An exact copy of every record is required.

(Saved entries)
= Beginning of Section =
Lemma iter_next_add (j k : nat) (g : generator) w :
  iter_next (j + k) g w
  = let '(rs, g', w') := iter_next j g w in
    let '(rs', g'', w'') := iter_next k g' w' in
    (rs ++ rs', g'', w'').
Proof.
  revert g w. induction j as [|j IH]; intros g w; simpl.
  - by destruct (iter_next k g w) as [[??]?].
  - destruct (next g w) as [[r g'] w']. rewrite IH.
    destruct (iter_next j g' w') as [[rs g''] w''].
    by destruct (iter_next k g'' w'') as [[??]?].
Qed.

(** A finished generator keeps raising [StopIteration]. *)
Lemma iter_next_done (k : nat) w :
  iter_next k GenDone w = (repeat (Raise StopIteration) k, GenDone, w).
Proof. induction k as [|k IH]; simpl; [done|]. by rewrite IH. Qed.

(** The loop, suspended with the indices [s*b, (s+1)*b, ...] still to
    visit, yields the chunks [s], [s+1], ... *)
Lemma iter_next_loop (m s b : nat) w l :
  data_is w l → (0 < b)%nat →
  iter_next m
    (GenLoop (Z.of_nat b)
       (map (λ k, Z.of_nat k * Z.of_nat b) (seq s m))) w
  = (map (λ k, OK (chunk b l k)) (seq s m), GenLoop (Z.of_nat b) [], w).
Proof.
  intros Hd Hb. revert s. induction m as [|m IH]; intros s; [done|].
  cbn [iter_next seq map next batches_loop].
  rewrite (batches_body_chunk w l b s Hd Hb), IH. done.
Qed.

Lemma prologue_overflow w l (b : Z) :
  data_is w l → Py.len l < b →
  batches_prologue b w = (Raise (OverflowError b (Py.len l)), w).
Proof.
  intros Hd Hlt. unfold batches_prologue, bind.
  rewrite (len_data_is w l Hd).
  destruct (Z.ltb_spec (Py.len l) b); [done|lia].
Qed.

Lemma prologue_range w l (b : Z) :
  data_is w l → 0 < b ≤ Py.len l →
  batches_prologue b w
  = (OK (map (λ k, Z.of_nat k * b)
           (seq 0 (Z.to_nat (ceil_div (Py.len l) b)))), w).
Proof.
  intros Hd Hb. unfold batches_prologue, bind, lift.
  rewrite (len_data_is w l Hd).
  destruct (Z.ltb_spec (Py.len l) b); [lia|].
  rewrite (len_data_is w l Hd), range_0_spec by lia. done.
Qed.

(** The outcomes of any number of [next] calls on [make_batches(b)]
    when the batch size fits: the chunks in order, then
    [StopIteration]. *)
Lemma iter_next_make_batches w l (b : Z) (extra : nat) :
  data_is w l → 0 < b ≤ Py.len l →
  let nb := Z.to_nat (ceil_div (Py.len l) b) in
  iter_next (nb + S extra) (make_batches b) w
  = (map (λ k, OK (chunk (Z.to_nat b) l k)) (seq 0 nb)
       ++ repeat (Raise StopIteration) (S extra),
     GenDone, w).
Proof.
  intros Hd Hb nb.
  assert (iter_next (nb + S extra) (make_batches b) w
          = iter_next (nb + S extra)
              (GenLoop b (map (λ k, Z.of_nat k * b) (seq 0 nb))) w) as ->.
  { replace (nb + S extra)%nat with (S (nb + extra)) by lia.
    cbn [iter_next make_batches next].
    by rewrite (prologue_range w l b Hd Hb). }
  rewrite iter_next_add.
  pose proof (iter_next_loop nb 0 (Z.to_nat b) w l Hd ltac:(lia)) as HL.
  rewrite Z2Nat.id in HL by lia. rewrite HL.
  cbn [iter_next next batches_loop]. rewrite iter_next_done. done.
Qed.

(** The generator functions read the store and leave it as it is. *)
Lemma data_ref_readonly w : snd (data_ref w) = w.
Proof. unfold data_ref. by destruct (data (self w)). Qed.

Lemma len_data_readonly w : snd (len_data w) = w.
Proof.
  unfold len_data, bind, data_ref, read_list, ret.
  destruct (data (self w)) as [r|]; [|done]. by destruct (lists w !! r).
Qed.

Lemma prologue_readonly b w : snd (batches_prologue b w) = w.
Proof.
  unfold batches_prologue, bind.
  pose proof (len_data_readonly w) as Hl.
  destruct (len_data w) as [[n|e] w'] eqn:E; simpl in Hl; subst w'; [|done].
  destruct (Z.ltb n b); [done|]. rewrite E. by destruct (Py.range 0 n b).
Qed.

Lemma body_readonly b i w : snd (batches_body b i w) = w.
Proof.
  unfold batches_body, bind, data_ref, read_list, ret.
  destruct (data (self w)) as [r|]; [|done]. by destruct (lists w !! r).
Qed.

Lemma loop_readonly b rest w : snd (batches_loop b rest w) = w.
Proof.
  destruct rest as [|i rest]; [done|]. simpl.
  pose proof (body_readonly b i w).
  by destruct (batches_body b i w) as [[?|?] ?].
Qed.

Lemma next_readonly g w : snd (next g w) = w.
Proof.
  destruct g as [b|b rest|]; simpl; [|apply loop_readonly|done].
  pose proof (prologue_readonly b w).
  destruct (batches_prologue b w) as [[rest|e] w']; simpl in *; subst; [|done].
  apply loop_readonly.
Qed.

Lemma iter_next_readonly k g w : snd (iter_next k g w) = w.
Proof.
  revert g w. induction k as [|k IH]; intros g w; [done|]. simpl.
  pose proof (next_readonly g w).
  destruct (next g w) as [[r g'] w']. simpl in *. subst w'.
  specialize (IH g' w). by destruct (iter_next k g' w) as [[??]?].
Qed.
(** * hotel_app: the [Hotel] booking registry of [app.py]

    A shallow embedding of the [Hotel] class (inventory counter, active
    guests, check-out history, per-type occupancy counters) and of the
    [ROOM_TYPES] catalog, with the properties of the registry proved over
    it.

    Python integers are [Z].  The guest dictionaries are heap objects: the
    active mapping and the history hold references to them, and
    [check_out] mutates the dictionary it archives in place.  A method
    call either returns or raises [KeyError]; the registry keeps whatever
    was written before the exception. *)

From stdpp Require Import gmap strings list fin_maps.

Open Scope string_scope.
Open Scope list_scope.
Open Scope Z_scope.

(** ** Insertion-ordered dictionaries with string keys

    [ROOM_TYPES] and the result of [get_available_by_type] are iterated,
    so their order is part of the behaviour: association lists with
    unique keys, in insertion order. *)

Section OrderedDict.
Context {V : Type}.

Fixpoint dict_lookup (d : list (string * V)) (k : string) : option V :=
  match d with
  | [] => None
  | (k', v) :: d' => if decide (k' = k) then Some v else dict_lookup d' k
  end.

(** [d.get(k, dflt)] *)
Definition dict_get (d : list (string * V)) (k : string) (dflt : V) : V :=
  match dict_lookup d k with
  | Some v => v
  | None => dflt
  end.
= End of Section =
● **Solution for this exercise**:
Lemma iter_next_add (j k : nat) (g : generator) w :
  iter_next (j + k) g w
  = let '(rs, g', w') := iter_next j g w in
    let '(rs', g'', w'') := iter_next k g' w' in
    (rs ++ rs', g'', w'').
Proof.
  revert g w. induction j as [|j IH]; intros g w; simpl.
  - by destruct (iter_next k g w) as [[??]?].
  - destruct (next g w) as [[r g'] w']. rewrite IH.
    destruct (iter_next j g' w') as [[rs g''] w''].
    by destruct (iter_next k g'' w'') as [[??]?].
Qed.

(** A finished generator keeps raising [StopIteration]. *)
Lemma iter_next_done (k : nat) w :
  iter_next k GenDone w = (repeat (Raise StopIteration) k, GenDone, w).
Proof. induction k as [|k IH]; simpl; [done|]. by rewrite IH. Qed.

(** The loop, suspended with the indices [s*b, (s+1)*b, ...] still to
    visit, yields the chunks [s], [s+1], ... *)
Lemma iter_next_loop (m s b : nat) w l :
  data_is w l → (0 < b)%nat →
  iter_next m
    (GenLoop (Z.of_nat b)
       (map (λ k, Z.of_nat k * Z.of_nat b) (seq s m))) w
  = (map (λ k, OK (chunk b l k)) (seq s m), GenLoop (Z.of_nat b) [], w).
Proof.
  intros Hd Hb. revert s. induction m as [|m IH]; intros s; [done|].
  cbn [iter_next seq map next batches_loop].
  rewrite (batches_body_chunk w l b s Hd Hb), IH. done.
Qed.

Lemma prologue_overflow w l (b : Z) :
  data_is w l → Py.len l < b →
  batches_prologue b w = (Raise (OverflowError b (Py.len l)), w).
Proof.
  intros Hd Hlt. unfold batches_prologue, bind.
  rewrite (len_data_is w l Hd).
  destruct (Z.ltb_spec (Py.len l) b); [done|lia].
Qed.

Lemma prologue_range w l (b : Z) :
  data_is w l → 0 < b ≤ Py.len l →
  batches_prologue b w
  = (OK (map (λ k, Z.of_nat k * b)
           (seq 0 (Z.to_nat (ceil_div (Py.len l) b)))), w).
Proof.
  intros Hd Hb. unfold batches_prologue, bind, lift.
  rewrite (len_data_is w l Hd).
  destruct (Z.ltb_spec (Py.len l) b); [lia|].
  rewrite (len_data_is w l Hd), range_0_spec by lia. done.
Qed.

(** The outcomes of any number of [next] calls on [make_batches(b)]
    when the batch size fits: the chunks in order, then
    [StopIteration]. *)
Lemma iter_next_make_batches w l (b : Z) (extra : nat) :
  data_is w l → 0 < b ≤ Py.len l →
  let nb := Z.to_nat (ceil_div (Py.len l) b) in
  iter_next (nb + S extra) (make_batches b) w
  = (map (λ k, OK (chunk (Z.to_nat b) l k)) (seq 0 nb)
       ++ repeat (Raise StopIteration) (S extra),
     GenDone, w).
Proof.
  intros Hd Hb nb.
  assert (iter_next (nb + S extra) (make_batches b) w
          = iter_next (nb + S extra)
              (GenLoop b (map (λ k, Z.of_nat k * b) (seq 0 nb))) w) as ->.
  { replace (nb + S extra)%nat with (S (nb + extra)) by lia.
    cbn [iter_next make_batches next].
    by rewrite (prologue_range w l b Hd Hb). }
  rewrite iter_next_add.
  pose proof (iter_next_loop nb 0 (Z.to_nat b) w l Hd ltac:(lia)) as HL.
  rewrite Z2Nat.id in HL by lia. rewrite HL.
  cbn [iter_next next batches_loop]. rewrite iter_next_done. done.
Qed.

(** The generator functions read the store and leave it as it is. *)
Lemma data_ref_readonly w : snd (data_ref w) = w.
Proof. unfold data_ref. by destruct (data (self w)). Qed.

Lemma len_data_readonly w : snd (len_data w) = w.
Proof.
  unfold len_data, bind, data_ref, read_list, ret.
  destruct (data (self w)) as [r|]; [|done]. by destruct (lists w !! r).
Qed.

Lemma prologue_readonly b w : snd (batches_prologue b w) = w.
Proof.
  unfold batches_prologue, bind.
  pose proof (len_data_readonly w) as Hl.
  destruct (len_data w) as [[n|e] w'] eqn:E; simpl in Hl; subst w'; [|done].
  destruct (Z.ltb n b); [done|]. rewrite E. by destruct (Py.range 0 n b).
Qed.

Lemma body_readonly b i w : snd (batches_body b i w) = w.
Proof.
  unfold batches_body, bind, data_ref, read_list, ret.
  destruct (data (self w)) as [r|]; [|done]. by destruct (lists w !! r).
Qed.

Lemma loop_readonly b rest w : snd (batches_loop b rest w) = w.
Proof.
  destruct rest as [|i rest]; [done|]. simpl.
  pose proof (body_readonly b i w).
  by destruct (batches_body b i w) as [[?|?] ?].
Qed.

Lemma next_readonly g w : snd (next g w) = w.
Proof.
  destruct g as [b|b rest|]; simpl; [|apply loop_readonly|done].
  pose proof (prologue_readonly b w).
  destruct (batches_prologue b w) as [[rest|e] w']; simpl in *; subst; [|done].
  apply loop_readonly.
Qed.

Lemma iter_next_readonly k g w : snd (iter_next k g w) = w.
Proof.
  revert g w. induction k as [|k IH]; intros g w; [done|]. simpl.
  pose proof (next_readonly g w).
  destruct (next g w) as [[r g'] w']. simpl in *. subst w'.
  specialize (IH g' w). by destruct (iter_next k g' w) as [[??]?].
Qed.
(** * hotel_app: the [Hotel] booking registry of [app.py]

    A shallow embedding of the [Hotel] class (inventory counter, active
    guests, check-out history, per-type occupancy counters) and of the
    [ROOM_TYPES] catalog, with the properties of the registry proved over
    it.

    Python integers are [Z].  The guest dictionaries are heap objects: the
    active mapping and the history hold references to them, and
    [check_out] mutates the dictionary it archives in place.  A method
    call either returns or raises [KeyError]; the registry keeps whatever
    was written before the exception. *)

From stdpp Require Import gmap strings list fin_maps.

Open Scope string_scope.
Open Scope list_scope.
Open Scope Z_scope.

(** ** Insertion-ordered dictionaries with string keys

    [ROOM_TYPES] and the result of [get_available_by_type] are iterated,
    so their order is part of the behaviour: association lists with
    unique keys, in insertion order. *)

Section OrderedDict.
Context {V : Type}.

Fixpoint dict_lookup (d : list (string * V)) (k : string) : option V :=
  match d with
  | [] => None
  | (k', v) :: d' => if decide (k' = k) then Some v else dict_lookup d' k
  end.

(** [d.get(k, dflt)] *)
Definition dict_get (d : list (string * V)) (k : string) (dflt : V) : V :=
  match dict_lookup d k with
  | Some v => v
  | None => dflt
  end.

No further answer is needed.